(THE RECORDS Opens)

Lemma MD_RAID_status_translation_witness :
  status (md_host md_detail_clean) (mk_raid MD_RAID "0") = Ok "Optimal"
  /\ status (md_host md_detail_degraded) (mk_raid MD_RAID "0") = Ok "degraded".
Proof.
  split.
  - apply (proj1 (MD_RAID_status_translation (md_host md_detail_clean)
                    (mk_raid MD_RAID "0") md_detail_clean "clean"
                    eq_refl eq_refl eq_refl)).
    left; reflexivity.
  - apply (proj2 (MD_RAID_status_translation (md_host md_detail_degraded)
                    (mk_raid MD_RAID "0") md_detail_degraded "degraded"
                    eq_refl eq_refl eq_refl)); discriminate.
Defined.

Lemma SSA_status_translation_witness :
  status (ssa_host (ssa_detail "OK")) (mk_raid SSA "0:A") = Ok "Optimal"
  /\ status (ssa_host (ssa_detail "Failed Physical Drive")) (mk_raid SSA "0:A")
     = Ok "Failed Physical Drive".
Proof.
  split.
  - apply (proj1 (SSA_status_translation (ssa_host (ssa_detail "OK"))
                    (mk_raid SSA "0:A") "0" "A" (ssa_detail "OK") "OK"
                    eq_refl eq_refl eq_refl eq_refl)).
    reflexivity.
  - apply (proj2 (SSA_status_translation
                    (ssa_host (ssa_detail "Failed Physical Drive"))
                    (mk_raid SSA "0:A") "0" "A"
                    (ssa_detail "Failed Physical Drive") "Failed Physical Drive"
                    eq_refl eq_refl eq_refl eq_refl)).
    discriminate.
Defined.


(** * Further properties of the script *)

(** ** Splitting and joining *)

Lemma split_pieces_no_sep (sep : ascii) (s : string) :
  Forall (fun w => contains sep w = false) (split sep s).
Proof.
  induction s as [| c s' IH]; simpl.
  - constructor; [reflexivity | constructor].
  - destruct (Ascii.eqb c sep) eqn:Hc.
    + constructor; [reflexivity | exact IH].
    + destruct (split sep s') as [| w ws].
      * constructor; [simpl; rewrite Hc; reflexivity | constructor].
      * inversion IH; subst. constructor; [simpl; rewrite Hc; auto | auto].
Qed.

(** [sep.join(s.split(sep)) == s]. *)
Lemma join_split (sep : ascii) (s : string) :
  String.concat (String sep "") (split sep s) = s.
Proof.
  induction s as [| c s' IH]; simpl; [reflexivity |].
  pose proof (split_not_nil sep s') as Hn.
  destruct (Ascii.eqb c sep) eqn:Hc.
  - apply Ascii.eqb_eq in Hc; subst c.
    destruct (split sep s') as [| w ws]; [contradiction |].
    change (String.concat (String sep "") ("" :: w :: ws))
      with (String sep (String.concat (String sep "") (w :: ws))).
    rewrite IH. reflexivity.
  - destruct (split sep s') as [| w ws]; [contradiction |].
    destruct ws as [| w' ws'].
    + simpl in *. rewrite IH. reflexivity.
    + change (String.concat (String sep "") (String c w :: w' :: ws'))
        with (String c (String.concat (String sep "") (w :: w' :: ws'))).
      rewrite IH. reflexivity.
Qed.

Lemma split_two (sep : ascii) (s a b : string) :
  split sep s = [a; b] ->
  s = a ++ String sep b /\ contains sep a = false /\ contains sep b = false.
Proof.
  intros H.
  pose proof (join_split sep s) as J.
  pose proof (split_pieces_no_sep sep s) as F.
  rewrite H in J, F. cbn [String.concat] in J.
  inversion F as [| ? ? Ha F']; subst. inversion F' as [| ? ? Hb _]; subst.
  auto.
Qed.

Lemma slug_injective (c d : backend) : slug c = slug d -> c = d.
Proof. destruct c, d; simpl; intros H; try reflexivity; discriminate. Qed.

(** X1.  A handle names one instance: two instances with the same
    [str()] have the same class and the same name, whatever the names
    contain. *)
Theorem RAID_str_injective (x y : raid) :
  RAID_str x = RAID_str y -> x = y.
Proof.
  destruct x as [c n], y as [d m]. unfold RAID_str; simpl. intros H.
  assert (S : split "," (slug c ++ String "," n)
              = split "," (slug d ++ String "," m)) by (f_equal; exact H).
  rewrite !split_app in S by apply slug_no_comma.
  inversion S as [[Hs Hn]].
  apply slug_injective in Hs. subst d. f_equal.
  rewrite <- (join_split "," n), <- (join_split "," m), Hn. reflexivity.
Qed.

Lemma RAID_str_injective_witness :
  mk_raid SSA "0:A" = mk_raid SSA ("0:" ++ "A").
Proof.
  apply (RAID_str_injective (mk_raid SSA "0:A") (mk_raid SSA ("0:" ++ "A"))).
  reflexivity.
Defined.

(** X2.  Resolution inverts printing: when [RAID.create(s)] returns an
    instance [x], then [str(x)] is [s] itself, the name of [x] holds no
    comma and the constructor of its class accepts it. *)
Theorem create_Ok_is_handle (s : string) (x : raid) :
  RAID_create s = Ok x ->
  RAID_str x = s
  /\ contains "," (name x) = false
  /\ init (cls x) (name x) = Ok x.
Proof.
  rewrite create_unfold. intros H.
  destruct (dict_get registry (hd "" (split "," s))) as [c |] eqn:Hget;
    [| discriminate].
  apply registry_get_slug in Hget.
  pose proof H as Hc. apply construct_Ok in Hc. destruct Hc as (nm & Htl & ->).
  assert (Hs : split "," s = [slug c; nm]).
  { pose proof (split_not_nil "," s) as Hn.
    destruct (split "," s) as [| sl data]; [contradiction |].
    simpl in Hget, Htl. subst. reflexivity. }
  rewrite Htl in H. simpl in H.
  destruct (split_two _ _ _ _ Hs) as (E & _ & Hnm).
  repeat split; [symmetry; exact E | exact Hnm | exact H].
Qed.

Lemma create_Ok_is_handle_witness :
  RAID_str (mk_raid MegaRAID_SAS "0:1") = "megaraid_sas,0:1"
  /\ contains "," "0:1" = false
  /\ init MegaRAID_SAS "0:1" = Ok (mk_raid MegaRAID_SAS "0:1").
Proof.
  exact (create_Ok_is_handle "megaraid_sas,0:1" (mk_raid MegaRAID_SAS "0:1")
           eq_refl).
Defined.

(** ** Registration *)

Lemma dict_get_set_same {V : Type} (d : dict V) (k : string) (v : V) :
  dict_get (dict_set d k v) k = Some v.
Proof.
  induction d as [| [k' v'] rest IH]; simpl.
  - rewrite String.eqb_refl; reflexivity.
  - destruct (String.eqb k' k) eqn:E; simpl; rewrite E; auto.
Qed.

Lemma dict_get_set_other {V : Type} (d : dict V) (k k' : string) (v : V) :
  k <> k' -> dict_get (dict_set d k v) k' = dict_get d k'.
Proof.
  intros Hne. induction d as [| [k0 v0] rest IH]; simpl.
  - destruct (String.eqb_spec k k'); [contradiction | reflexivity].
  - destruct (String.eqb_spec k0 k) as [-> | Hk]; simpl.
    + destruct (String.eqb_spec k k'); [contradiction | reflexivity].
    + destruct (String.eqb k0 k'); auto.
Qed.

Lemma dict_set_present {V : Type} (d : dict V) (k : string) (v : V) :
  dict_get d k = Some v -> dict_set d k v = d.
Proof.
  induction d as [| [k0 v0] rest IH]; simpl; [discriminate |].
  destruct (String.eqb k0 k); intros H.
  - inversion H; reflexivity.
  - rewrite (IH H); reflexivity.
Qed.

Lemma dict_set_absent {V : Type} (d : dict V) (k : string) (v : V) :
  dict_get d k = None -> dict_set d k v = (d ++ [(k, v)])%list.
Proof.
  induction d as [| [k0 v0] rest IH]; simpl; [reflexivity |].
  destruct (String.eqb k0 k); intros H; [discriminate |].
  rewrite (IH H); reflexivity.
Qed.

Lemma backend_eq_dec (c d : backend) : {c = d} + {c <> d}.
Proof. decide equality. Qed.

Lemma fold_register_get (regs : list backend) (reg : dict backend)
    (k : string) (c : backend) :
  dict_get (fold_left (fun r d => register d r) regs reg) k = Some c
  <-> (In c regs /\ k = slug c)
      \/ (dict_get reg k = Some c /\ forall d, In d regs -> slug d <> k).
Proof.
  revert reg; induction regs as [| c0 rest IH]; intros reg; simpl.
  - split; [intros H; right; split; [exact H | tauto] | intros [[[] _] | [H _]]; exact H].
  - rewrite IH. unfold register.
    destruct (String.eqb_spec (slug c0) k) as [Hk | Hk].
    + subst k. rewrite dict_get_set_same. split.
      * intros [[Hin Hs] | [Hc Hn]]; [left; auto |].
        inversion Hc; subst. left; auto.
      * intros [[[-> | Hin] Hs] | [_ Hn]].
        -- destruct (in_dec backend_eq_dec c rest) as [Hin | Hnin];
             [left; auto |].
           right. split; [reflexivity |].
           intros d Hd Hsd. apply slug_injective in Hsd. subst d. contradiction.
        -- left; auto.
        -- exfalso. exact (Hn c0 (or_introl eq_refl) eq_refl).
    + rewrite (dict_get_set_other _ _ _ _ Hk). split.
      * intros [[Hin Hs] | [Hc Hn]]; [left; auto |].
        right. split; [exact Hc |]. intros d [<- | Hd]; auto.
      * intros [[[-> | Hin] Hs] | [Hc Hn]].
        -- symmetry in Hs. contradiction.
        -- left; auto.
        -- right. split; [exact Hc |]. intros d Hd. apply Hn. right; exact Hd.
Qed.

(** X3.  Whatever classes are registered and in whatever order, with
    repetitions or not, a key of the registry leads to a class exactly when
    that class was registered and the key is its slug; the registry of the
    script is the one of the three calls in file order. *)
Theorem registry_of_lookup (regs : list backend) (k : string) (c : backend) :
  (dict_get (registry_of regs) k = Some c <-> In c regs /\ k = slug c)
  /\ registry = registry_of [MegaRAID_SAS; SSA; MD_RAID].
Proof.
  split; [| reflexivity].
  unfold registry_of. rewrite fold_register_get. simpl. split.
  - intros [H | [H _]]; [exact H | discriminate].
  - intros H; left; exact H.
Qed.

Lemma registry_of_snoc (regs : list backend) (c : backend) :
  registry_of (regs ++ [c]) = register c (registry_of regs).
Proof. unfold registry_of. rewrite fold_left_app. reflexivity. Qed.

(** X4.  Registering a class a second time changes nothing, neither the
    entries nor their order; registering a new class appends its entry
    after the others. *)
Theorem register_again_or_append (regs : list backend) (c : backend) :
  (In c regs -> register c (registry_of regs) = registry_of regs)
  /\ (~ In c regs ->
      register c (registry_of regs) = (registry_of regs ++ [(slug c, c)])%list).
Proof.
  unfold register. split; intros H.
  - apply dict_set_present. unfold registry_of.
    apply fold_register_get. left; auto.
  - apply dict_set_absent.
    destruct (dict_get (registry_of regs) (slug c)) as [d |] eqn:E;
      [| reflexivity].
    unfold registry_of in E. apply fold_register_get in E.
    destruct E as [[Hd Hs] | [Hd _]]; [| discriminate].
    apply slug_injective in Hs. subst d. contradiction.
Qed.

Lemma register_again_or_append_witness :
  register SSA registry = registry
  /\ register MD_RAID (registry_of [MegaRAID_SAS; SSA])
     = [("megaraid_sas", MegaRAID_SAS); ("ssa", SSA); ("md_raid", MD_RAID)].
Proof.
  split.
  - apply (proj1 (register_again_or_append [MegaRAID_SAS; SSA; MD_RAID] SSA)).
    simpl; auto.
  - apply (proj2 (register_again_or_append [MegaRAID_SAS; SSA] MD_RAID)).
    simpl. intros [H | [H | []]]; discriminate.
Defined.

(** ** Trimming *)

Lemma contains_app (c : ascii) (a b : string) :
  contains c (a ++ b) = contains c a || contains c b.
Proof.
  induction a as [| d a' IH]; simpl; [reflexivity |].
  rewrite IH, orb_assoc; reflexivity.
Qed.

Lemma lstrip_head (s t : string) (c : ascii) :
  lstrip s = String c t -> is_space c = false.
Proof.
  induction s as [| d s' IH]; simpl; [discriminate |].
  destruct (is_space d) eqn:Hd; [exact IH |].
  intros H; inversion H; subst; exact Hd.
Qed.

Lemma rstrip_head (c : ascii) (t : string) :
  is_space c = false -> exists r, rstrip (String c t) = String c r.
Proof.
  intros Hc. simpl. destruct (rstrip t) as [| d r].
  - rewrite Hc. exists EmptyString; reflexivity.
  - exists (String d r); reflexivity.
Qed.

Lemma rstrip_idempotent (s : string) : rstrip (rstrip s) = rstrip s.
Proof.
  induction s as [| c s' IH]; simpl; [reflexivity |].
  destruct (rstrip s') as [| d r] eqn:E.
  - destruct (is_space c) eqn:Hc; simpl; [reflexivity | rewrite Hc; reflexivity].
  - change (rstrip (String c (String d r)))
      with (match rstrip (String d r) with
            | EmptyString => if is_space c then EmptyString else String c EmptyString
            | r' => String c r'
            end).
    rewrite IH. reflexivity.
Qed.

Lemma strip_idempotent (s : string) : strip (strip s) = strip s.
Proof.
  unfold strip.
  destruct (lstrip s) as [| c t] eqn:E; [reflexivity |].
  pose proof (lstrip_head _ _ _ E) as Hc.
  destruct (rstrip_head c t Hc) as [r Hr].
  rewrite Hr. cbn [lstrip]. rewrite Hc, <- Hr.
  apply rstrip_idempotent.
Qed.

Lemma contains_lstrip (c : ascii) (s : string) :
  contains c s = false -> contains c (lstrip s) = false.
Proof.
  induction s as [| d s' IH]; simpl; [reflexivity |].
  intros H. apply orb_false_elim in H. destruct H as [Hd Hs].
  destruct (is_space d); [exact (IH Hs) |].
  simpl. rewrite Hd, Hs. reflexivity.
Qed.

(THE RECORDS Closes)

### TASK PROMPT
Look through the records above and please copy every line in which the string "with" occurs.

### YOUR RESPONSE
      with (String sep (String.concat (String sep "") (w :: ws))).
        with (String c (String.concat (String sep "") (w :: w' :: ws'))).
(** X1.  A handle names one instance: two instances with the same
(** X3.  Whatever classes are registered and in whatever order, with
      with (match rstrip (String d r) with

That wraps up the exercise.